= Amateur radio licensing in China =

In China, an amateur radio station operator generally needs to obtain two separate documents: the Amateur Radio Station License of the People's Republic of China and the Certificate of Amateur Radio Operation. Both the license and the certificate are governed by the State Radio Regulation of China (SRRC). The Operation Certificate is the proof of an amateur radio operator's personal operational and technical competence, the permission to use an amateur radio station, and the prerequisite for applying for an amateur radio station license, while the Amateur Radio Station License is the permission to set up an amateur radio station. The operators must obtain the operation certificate before they can further obtain the license. Only after obtaining the license will the operators be assigned a call sign by the authority.
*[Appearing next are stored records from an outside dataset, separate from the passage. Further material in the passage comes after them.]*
(** What the properties below observe of a server and of the log of its
    past: the cap, the call id counter, the two tables and the contexts the
    log created, destroyed, pushed and popped. *)
Record View := mkView {
  v_cap : N;
  v_next : N;
  v_running : gmap FuncCall ExternalFuncCallContext;
  v_pending : list ExternalFuncCallContext;
  v_created : list ExternalFuncCallContext;
  v_destroyed : list ExternalFuncCallContext;
  v_pushed : list ExternalFuncCallContext;
  v_popped : list ExternalFuncCallContext
}.

Definition view (s : Server) (l : list Effect) : View :=
  mkView (max_running_external_requests_ s) (next_call_id_ s)
         (running_external_func_calls_ s) (pending_external_func_calls_ s)
         (created l) (destroyed l) (pushed l) (popped l).

Definition v_permits (v : View) : bool :=
  (v_cap v =? 0) || (N.of_nat (size (v_running v)) <? v_cap v).

(** The context that an assignment to the slot of [k] destroys. *)
Definition overwritten (k : FuncCall)
    (m : gmap FuncCall ExternalFuncCallContext) : list ExternalFuncCallContext :=
  match m !! k with Some old => [old] | None => [] end.

Definition fresh_context (v : View) (c : ExternalFuncCallContext) : Prop :=
  call_id (call_ c) = v_next v.

(** The moves from which every handler is composed, as seen through
    [view]: a new context enters the running table or the pending queue;
    the front of the queue is promoted; a running context is updated in
    place without touching its sink; a running context is removed,
    finalized and destroyed; and the order of the destructions recorded so
    far is immaterial. *)
Inductive move : View -> View -> Prop :=
| move_create_run v c :
    v_permits v = true -> fresh_context v c ->
    move v (mkView (v_cap v) ((v_next v + 1) mod 2 ^ 32)
              (<[call_ c := c]> (v_running v)) (v_pending v)
              (v_created v ++ [c])
              (v_destroyed v ++ overwritten (call_ c) (v_running v))
              (v_pushed v) (v_popped v))
| move_create_pend v c :
    v_permits v = false -> fresh_context v c ->
    move v (mkView (v_cap v) ((v_next v + 1) mod 2 ^ 32)
              (v_running v) (v_pending v ++ [c])
              (v_created v ++ [c]) (v_destroyed v)
              (v_pushed v ++ [c]) (v_popped v))
| move_promote v p rest :
    v_pending v = p :: rest -> v_permits v = true ->
    move v (mkView (v_cap v) (v_next v)
              (<[call_ p := p]> (v_running v)) rest
              (v_created v)
              (v_destroyed v ++ overwritten (call_ p) (v_running v))
              (v_pushed v) (v_popped v ++ [p]))
| move_update v k c c1 :
    v_running v !! k = Some c -> call_ c1 = call_ c -> sink_ c1 = sink_ c ->
    move v (mkView (v_cap v) (v_next v)
              (<[k := c1]> (v_running v)) (v_pending v)
              (v_created v) (v_destroyed v) (v_pushed v) (v_popped v))
| move_finish v k c c1 fv :
    v_running v !! k = Some c -> call_ c1 = call_ c -> sink_ c1 = sink_ c ->
    move v (mkView (v_cap v) (v_next v)
              (delete k (v_running v)) (v_pending v)
              (v_created v) (v_destroyed v ++ [finish_with fv c1])
              (v_pushed v) (v_popped v))
| move_reorder v d :
    d ≡ₚ v_destroyed v ->
    move v (mkView (v_cap v) (v_next v) (v_running v) (v_pending v)
              (v_created v) d (v_pushed v) (v_popped v)).

(** [tables_of v s]: the view [v] shows the tables of [s]; [extend v s l]
    is the view after the server went on to [s] and logged [l]. *)
Definition tables_of (v : View) (s : Server) : Prop :=
  v_cap v = max_running_external_requests_ s
  /\ v_next v = next_call_id_ s
  /\ v_running v = running_external_func_calls_ s
  /\ v_pending v = pending_external_func_calls_ s.

Definition extend (v : View) (s : Server) (l : list Effect) : View :=
  mkView (max_running_external_requests_ s) (next_call_id_ s)
         (running_external_func_calls_ s) (pending_external_func_calls_ s)
         (v_created v ++ created l) (v_destroyed v ++ destroyed l)
         (v_pushed v ++ pushed l) (v_popped v ++ popped l).

(** The cap and the queue discipline, read off a view: the running table
    respects a nonzero cap, and what was pushed is what was popped followed
    by what still waits. *)
Definition v_cap_ok (v : View) : Prop :=
  v_cap v <> 0 -> N.of_nat (size (v_running v)) <= v_cap v.


(** The contexts the server owns: the waiting ones and the running ones. *)
Definition running_contexts (m : gmap FuncCall ExternalFuncCallContext)
    : list ExternalFuncCallContext :=
  (map_to_list m).*2.

Definition alive (s : Server) : list ExternalFuncCallContext :=
  pending_external_func_calls_ s
  ++ running_contexts (running_external_func_calls_ s).

Definition v_alive (v : View) : list ExternalFuncCallContext :=
  v_pending v ++ running_contexts (v_running v).

(** [finalized_once c0 c']: [c'] is the context created as [c0] after exactly
    one finalization, by one of the four variants; in between only its
    shared memory regions may have changed. *)
Definition finalized_once (c0 c' : ExternalFuncCallContext) : Prop :=
  exists fv c1,
    call_ c1 = call_ c0 /\ sink_ c1 = sink_ c0 /\ c' = finish_with fv c1.

(** The life cycle of the contexts, read off a view: the call ids were
    handed out in sequence from 1; a context is stored under its own call;
    the contexts created are, call by call, those destroyed and those
    alive; an alive context has the sink it was created with; a destroyed
    one was finalized once. *)
Definition v_lifecycle (v : View) : Prop :=
  v_next v = 1 + N.of_nat (length (v_created v))
  /\ (forall i c, v_created v !! i = Some c ->
        call_id (call_ c) = 1 + N.of_nat i)
  /\ (forall k c, v_running v !! k = Some c -> call_ c = k)
  /\ map call_ (v_created v) ≡ₚ map call_ (v_destroyed v ++ v_alive v)
  /\ (forall c, c ∈ v_alive v ->
        exists c0, c0 ∈ v_created v /\ call_ c0 = call_ c /\ sink_ c0 = sink_ c)
  /\ (forall c', c' ∈ v_destroyed v ->
        exists c0, c0 ∈ v_created v /\ finalized_once c0 c').

(** ** Sample data for the examples

    A configuration with one HTTP function and one gRPC service, collaborators
    that accept everything or refuse one thing, and the constants of the
    scenarios: an inline limit of 1024 bytes and a [PIPE_BUF] of 4096. *)
Definition sample_config : FuncConfig :=
  [mkEntry "echo" 1 ∅; mkEntry "grpc:svc" 2 {["Do" := 3]}].

Definition sample_invalid_call : FuncCall := mkFuncCall 0 0 0 0.

Definition env_ready : Env :=
  mkEnv (fun _ => true) (fun _ => Some (mkShm "out" false)) (fun _ => true)
        (fun _ => []) (fun _ => []).

Definition env_no_shm : Env :=
  mkEnv (fun _ => false) (fun _ => None) (fun _ => true) (fun _ => [])
        (fun _ => []).

Definition env_no_worker : Env :=
  mkEnv (fun _ => true) (fun _ => None) (fun _ => false) (fun _ => [])
        (fun _ => []).

(** The worker manager discards call 1 of function 1 when a function
    worker disconnects. *)
Definition env_worker_gone : Env :=
  mkEnv (fun _ => true) (fun _ => None) (fun _ => true) (fun _ => [])
        (fun _ => [mkFuncCall 1 0 0 1]).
== Operation Certificate ==
The Certificate of Amateur Radio Operation is the prerequisite for applying to set up an amateur radio station. Currently, it is supervised and produced by the Ministry of Industry and Information Technology, and is responsible for being issued by local radio regulatory authorities. It is valid nationwide and is effective for a lifetime.

Operation Certificates are divided into three categories: Class A, Class B, and Class C. Certificate holders of different categories possess different operational privileges within the amateur radio bands. Setting up an amateur radio station and applying for a Radio Station License also requires the Operation Certificate as credentials.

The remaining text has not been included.